List each line of the data that holds the string "surface", please.
=== Section Start ===
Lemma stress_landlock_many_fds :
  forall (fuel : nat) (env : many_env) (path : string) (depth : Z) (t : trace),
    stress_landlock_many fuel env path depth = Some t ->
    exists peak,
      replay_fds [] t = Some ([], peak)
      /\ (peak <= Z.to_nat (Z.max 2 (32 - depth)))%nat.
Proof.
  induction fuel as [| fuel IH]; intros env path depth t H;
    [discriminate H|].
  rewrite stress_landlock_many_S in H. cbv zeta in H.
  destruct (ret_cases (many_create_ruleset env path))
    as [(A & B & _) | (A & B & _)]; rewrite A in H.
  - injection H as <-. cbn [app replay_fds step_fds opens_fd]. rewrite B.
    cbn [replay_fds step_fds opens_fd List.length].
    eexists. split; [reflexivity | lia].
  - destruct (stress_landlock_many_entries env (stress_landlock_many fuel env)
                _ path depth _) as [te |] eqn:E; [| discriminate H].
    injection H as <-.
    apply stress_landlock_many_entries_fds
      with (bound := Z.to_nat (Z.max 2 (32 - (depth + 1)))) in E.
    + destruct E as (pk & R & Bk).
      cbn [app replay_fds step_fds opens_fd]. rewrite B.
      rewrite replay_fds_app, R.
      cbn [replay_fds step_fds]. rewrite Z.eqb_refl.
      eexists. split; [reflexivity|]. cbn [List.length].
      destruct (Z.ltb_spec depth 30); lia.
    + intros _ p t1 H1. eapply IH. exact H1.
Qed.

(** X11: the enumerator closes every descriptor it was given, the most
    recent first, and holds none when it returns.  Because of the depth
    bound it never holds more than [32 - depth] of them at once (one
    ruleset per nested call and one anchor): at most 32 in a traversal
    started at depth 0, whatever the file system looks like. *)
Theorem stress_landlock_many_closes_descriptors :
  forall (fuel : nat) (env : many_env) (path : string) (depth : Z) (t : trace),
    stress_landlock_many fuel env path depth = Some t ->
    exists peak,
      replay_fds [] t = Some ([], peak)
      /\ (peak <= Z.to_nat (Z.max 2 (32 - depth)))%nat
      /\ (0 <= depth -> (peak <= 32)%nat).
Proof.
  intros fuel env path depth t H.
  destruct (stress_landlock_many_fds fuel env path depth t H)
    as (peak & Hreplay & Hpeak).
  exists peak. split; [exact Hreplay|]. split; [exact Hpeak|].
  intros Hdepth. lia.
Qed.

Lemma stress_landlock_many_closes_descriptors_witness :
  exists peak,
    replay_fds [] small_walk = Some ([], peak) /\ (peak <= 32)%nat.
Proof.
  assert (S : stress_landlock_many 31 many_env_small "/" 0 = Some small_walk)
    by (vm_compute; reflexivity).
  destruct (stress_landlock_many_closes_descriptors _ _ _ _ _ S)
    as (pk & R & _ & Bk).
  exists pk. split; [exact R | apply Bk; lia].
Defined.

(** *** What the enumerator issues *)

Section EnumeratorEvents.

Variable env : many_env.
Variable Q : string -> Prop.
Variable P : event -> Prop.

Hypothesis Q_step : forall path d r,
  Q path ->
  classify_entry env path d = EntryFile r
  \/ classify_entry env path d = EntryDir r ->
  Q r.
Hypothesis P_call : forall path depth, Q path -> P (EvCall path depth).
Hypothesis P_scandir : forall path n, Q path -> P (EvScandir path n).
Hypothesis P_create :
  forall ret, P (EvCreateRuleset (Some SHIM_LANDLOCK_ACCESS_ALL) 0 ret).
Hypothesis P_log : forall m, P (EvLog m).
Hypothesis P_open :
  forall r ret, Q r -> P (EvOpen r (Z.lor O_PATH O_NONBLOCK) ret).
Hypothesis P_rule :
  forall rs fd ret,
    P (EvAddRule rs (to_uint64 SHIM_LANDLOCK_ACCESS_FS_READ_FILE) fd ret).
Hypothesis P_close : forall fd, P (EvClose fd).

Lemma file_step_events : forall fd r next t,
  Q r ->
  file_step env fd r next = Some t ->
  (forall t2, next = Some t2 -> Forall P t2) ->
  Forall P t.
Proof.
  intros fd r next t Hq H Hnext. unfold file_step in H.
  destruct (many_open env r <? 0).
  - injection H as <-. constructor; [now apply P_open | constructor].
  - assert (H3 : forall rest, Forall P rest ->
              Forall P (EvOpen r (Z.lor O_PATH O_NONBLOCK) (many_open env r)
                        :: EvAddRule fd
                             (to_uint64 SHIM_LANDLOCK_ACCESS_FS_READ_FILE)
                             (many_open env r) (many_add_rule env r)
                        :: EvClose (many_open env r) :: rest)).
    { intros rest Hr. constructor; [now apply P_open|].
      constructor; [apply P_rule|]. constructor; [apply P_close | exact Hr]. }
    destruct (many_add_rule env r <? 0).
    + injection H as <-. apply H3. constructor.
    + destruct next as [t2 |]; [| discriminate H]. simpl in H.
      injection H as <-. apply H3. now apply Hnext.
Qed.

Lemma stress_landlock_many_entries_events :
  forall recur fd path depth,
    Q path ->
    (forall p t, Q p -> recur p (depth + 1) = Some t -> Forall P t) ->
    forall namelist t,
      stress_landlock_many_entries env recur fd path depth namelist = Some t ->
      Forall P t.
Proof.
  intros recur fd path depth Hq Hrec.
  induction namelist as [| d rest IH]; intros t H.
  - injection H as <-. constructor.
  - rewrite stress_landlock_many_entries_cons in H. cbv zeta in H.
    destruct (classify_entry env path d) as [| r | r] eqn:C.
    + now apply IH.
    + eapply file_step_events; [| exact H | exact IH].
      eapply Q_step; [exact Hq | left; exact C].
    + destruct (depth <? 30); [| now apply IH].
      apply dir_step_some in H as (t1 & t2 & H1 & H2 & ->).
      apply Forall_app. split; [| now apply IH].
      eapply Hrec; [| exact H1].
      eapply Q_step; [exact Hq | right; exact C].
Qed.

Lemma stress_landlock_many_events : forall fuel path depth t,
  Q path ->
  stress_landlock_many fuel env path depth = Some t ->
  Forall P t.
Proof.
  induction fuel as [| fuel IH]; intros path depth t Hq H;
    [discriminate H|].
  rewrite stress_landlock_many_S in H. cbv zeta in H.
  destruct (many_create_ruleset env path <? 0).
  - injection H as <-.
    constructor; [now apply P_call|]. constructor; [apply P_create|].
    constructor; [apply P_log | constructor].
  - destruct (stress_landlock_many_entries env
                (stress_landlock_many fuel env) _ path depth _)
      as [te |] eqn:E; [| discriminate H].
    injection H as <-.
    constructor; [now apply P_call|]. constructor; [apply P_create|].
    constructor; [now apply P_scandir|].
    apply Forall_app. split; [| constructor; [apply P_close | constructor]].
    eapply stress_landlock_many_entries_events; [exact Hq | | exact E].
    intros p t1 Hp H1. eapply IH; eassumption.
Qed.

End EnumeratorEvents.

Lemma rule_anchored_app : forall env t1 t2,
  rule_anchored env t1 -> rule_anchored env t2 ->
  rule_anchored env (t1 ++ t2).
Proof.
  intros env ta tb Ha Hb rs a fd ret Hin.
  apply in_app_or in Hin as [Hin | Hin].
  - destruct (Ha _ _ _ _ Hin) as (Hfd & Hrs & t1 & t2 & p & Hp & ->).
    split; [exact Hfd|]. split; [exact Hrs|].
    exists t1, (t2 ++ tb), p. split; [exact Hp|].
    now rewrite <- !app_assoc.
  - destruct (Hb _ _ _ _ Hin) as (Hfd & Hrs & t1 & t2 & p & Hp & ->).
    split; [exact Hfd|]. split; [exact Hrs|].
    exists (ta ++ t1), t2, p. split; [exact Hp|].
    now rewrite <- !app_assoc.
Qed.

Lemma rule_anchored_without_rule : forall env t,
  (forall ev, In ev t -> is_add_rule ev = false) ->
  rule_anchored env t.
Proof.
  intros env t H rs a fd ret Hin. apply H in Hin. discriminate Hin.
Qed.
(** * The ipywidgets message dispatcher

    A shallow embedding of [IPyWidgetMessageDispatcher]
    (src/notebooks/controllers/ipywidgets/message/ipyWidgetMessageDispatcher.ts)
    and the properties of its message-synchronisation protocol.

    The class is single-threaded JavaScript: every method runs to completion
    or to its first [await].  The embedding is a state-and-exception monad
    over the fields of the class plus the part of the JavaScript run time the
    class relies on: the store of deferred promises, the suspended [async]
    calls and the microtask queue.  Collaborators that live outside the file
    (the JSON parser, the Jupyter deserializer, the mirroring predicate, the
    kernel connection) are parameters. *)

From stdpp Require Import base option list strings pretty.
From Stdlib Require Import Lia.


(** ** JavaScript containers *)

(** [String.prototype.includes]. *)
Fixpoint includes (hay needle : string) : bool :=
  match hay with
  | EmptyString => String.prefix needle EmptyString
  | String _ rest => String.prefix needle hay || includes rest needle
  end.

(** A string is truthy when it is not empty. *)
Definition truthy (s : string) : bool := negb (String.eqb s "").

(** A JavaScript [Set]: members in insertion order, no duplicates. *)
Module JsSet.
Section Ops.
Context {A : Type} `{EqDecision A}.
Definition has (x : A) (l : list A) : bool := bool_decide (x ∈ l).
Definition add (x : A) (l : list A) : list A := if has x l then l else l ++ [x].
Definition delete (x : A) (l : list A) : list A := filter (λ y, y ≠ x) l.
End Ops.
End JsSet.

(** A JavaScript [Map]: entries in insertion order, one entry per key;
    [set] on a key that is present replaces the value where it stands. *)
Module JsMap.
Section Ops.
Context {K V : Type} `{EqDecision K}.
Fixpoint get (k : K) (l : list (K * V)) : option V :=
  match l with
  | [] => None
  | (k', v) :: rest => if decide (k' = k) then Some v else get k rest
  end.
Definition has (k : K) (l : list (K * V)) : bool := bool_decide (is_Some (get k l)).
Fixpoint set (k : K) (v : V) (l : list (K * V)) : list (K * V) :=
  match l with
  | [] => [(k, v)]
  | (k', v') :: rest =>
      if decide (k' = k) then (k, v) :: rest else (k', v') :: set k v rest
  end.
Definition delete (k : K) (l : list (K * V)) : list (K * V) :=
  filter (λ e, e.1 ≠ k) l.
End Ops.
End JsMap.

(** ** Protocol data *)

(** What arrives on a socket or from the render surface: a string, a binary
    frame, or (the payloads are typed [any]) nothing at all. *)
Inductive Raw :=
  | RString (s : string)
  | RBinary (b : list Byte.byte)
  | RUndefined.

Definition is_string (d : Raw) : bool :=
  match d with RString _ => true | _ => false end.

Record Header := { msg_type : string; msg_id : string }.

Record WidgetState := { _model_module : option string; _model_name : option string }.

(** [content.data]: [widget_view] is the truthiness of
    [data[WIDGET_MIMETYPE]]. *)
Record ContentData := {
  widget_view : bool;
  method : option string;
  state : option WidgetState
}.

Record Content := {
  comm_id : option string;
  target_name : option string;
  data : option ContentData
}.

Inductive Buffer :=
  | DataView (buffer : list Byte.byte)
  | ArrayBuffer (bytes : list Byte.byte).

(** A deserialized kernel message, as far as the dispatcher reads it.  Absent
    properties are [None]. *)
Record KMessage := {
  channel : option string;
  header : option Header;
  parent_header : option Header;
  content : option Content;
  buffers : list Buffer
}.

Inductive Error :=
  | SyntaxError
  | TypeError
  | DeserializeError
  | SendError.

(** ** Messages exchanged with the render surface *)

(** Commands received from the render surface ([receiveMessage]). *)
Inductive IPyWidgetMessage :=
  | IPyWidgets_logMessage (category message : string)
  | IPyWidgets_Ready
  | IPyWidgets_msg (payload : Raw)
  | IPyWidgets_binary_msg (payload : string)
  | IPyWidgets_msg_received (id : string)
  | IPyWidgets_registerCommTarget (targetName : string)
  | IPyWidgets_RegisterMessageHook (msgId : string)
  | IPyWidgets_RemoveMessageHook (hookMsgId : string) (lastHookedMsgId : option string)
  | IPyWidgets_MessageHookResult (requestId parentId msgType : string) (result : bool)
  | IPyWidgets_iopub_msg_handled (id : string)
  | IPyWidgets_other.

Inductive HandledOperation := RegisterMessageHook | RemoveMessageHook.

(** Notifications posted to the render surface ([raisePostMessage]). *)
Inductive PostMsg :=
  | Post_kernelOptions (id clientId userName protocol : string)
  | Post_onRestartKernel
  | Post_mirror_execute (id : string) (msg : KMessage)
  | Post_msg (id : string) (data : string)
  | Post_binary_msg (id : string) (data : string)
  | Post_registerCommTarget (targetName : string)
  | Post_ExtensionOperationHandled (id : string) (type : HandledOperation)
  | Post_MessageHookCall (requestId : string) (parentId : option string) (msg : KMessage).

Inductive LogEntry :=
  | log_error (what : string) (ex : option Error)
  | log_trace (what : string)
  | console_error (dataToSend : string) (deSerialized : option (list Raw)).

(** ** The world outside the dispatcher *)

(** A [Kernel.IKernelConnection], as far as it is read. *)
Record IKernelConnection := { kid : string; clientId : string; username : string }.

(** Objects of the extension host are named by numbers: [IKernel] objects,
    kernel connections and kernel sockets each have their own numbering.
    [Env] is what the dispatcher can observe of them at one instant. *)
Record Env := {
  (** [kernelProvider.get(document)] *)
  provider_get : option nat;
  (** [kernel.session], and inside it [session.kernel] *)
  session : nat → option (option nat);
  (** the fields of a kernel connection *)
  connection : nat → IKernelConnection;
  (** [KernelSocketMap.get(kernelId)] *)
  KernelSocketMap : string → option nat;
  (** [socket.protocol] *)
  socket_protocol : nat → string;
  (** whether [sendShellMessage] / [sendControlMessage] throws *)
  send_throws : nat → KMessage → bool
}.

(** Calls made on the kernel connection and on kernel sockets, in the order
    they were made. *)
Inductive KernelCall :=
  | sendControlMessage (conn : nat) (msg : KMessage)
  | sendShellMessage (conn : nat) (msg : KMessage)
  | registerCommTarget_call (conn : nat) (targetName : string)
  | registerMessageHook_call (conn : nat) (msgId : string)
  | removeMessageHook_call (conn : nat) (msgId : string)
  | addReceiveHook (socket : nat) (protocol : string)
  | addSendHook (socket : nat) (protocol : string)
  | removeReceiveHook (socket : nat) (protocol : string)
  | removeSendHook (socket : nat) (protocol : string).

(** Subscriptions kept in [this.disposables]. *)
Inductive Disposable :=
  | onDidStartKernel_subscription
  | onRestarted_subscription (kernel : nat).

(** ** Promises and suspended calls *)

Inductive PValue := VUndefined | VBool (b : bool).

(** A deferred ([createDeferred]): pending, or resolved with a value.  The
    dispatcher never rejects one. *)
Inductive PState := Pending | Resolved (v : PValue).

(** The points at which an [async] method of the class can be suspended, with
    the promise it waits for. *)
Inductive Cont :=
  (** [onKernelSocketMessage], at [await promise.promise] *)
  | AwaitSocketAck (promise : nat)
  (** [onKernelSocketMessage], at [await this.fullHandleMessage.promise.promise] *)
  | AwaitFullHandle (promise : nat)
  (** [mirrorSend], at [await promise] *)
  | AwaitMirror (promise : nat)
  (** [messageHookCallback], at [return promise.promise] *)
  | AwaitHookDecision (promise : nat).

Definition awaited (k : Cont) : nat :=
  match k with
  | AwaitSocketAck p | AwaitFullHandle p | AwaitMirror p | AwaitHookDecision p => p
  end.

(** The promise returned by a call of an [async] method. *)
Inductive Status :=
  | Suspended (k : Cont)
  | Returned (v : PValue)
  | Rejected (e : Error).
=== Section End ===
◆ OUTPUT FOR THIS EXERCISE:
(** What arrives on a socket or from the render surface: a string, a binary
(** ** Messages exchanged with the render surface *)
(** Commands received from the render surface ([receiveMessage]). *)
(** Notifications posted to the render surface ([raisePostMessage]). *)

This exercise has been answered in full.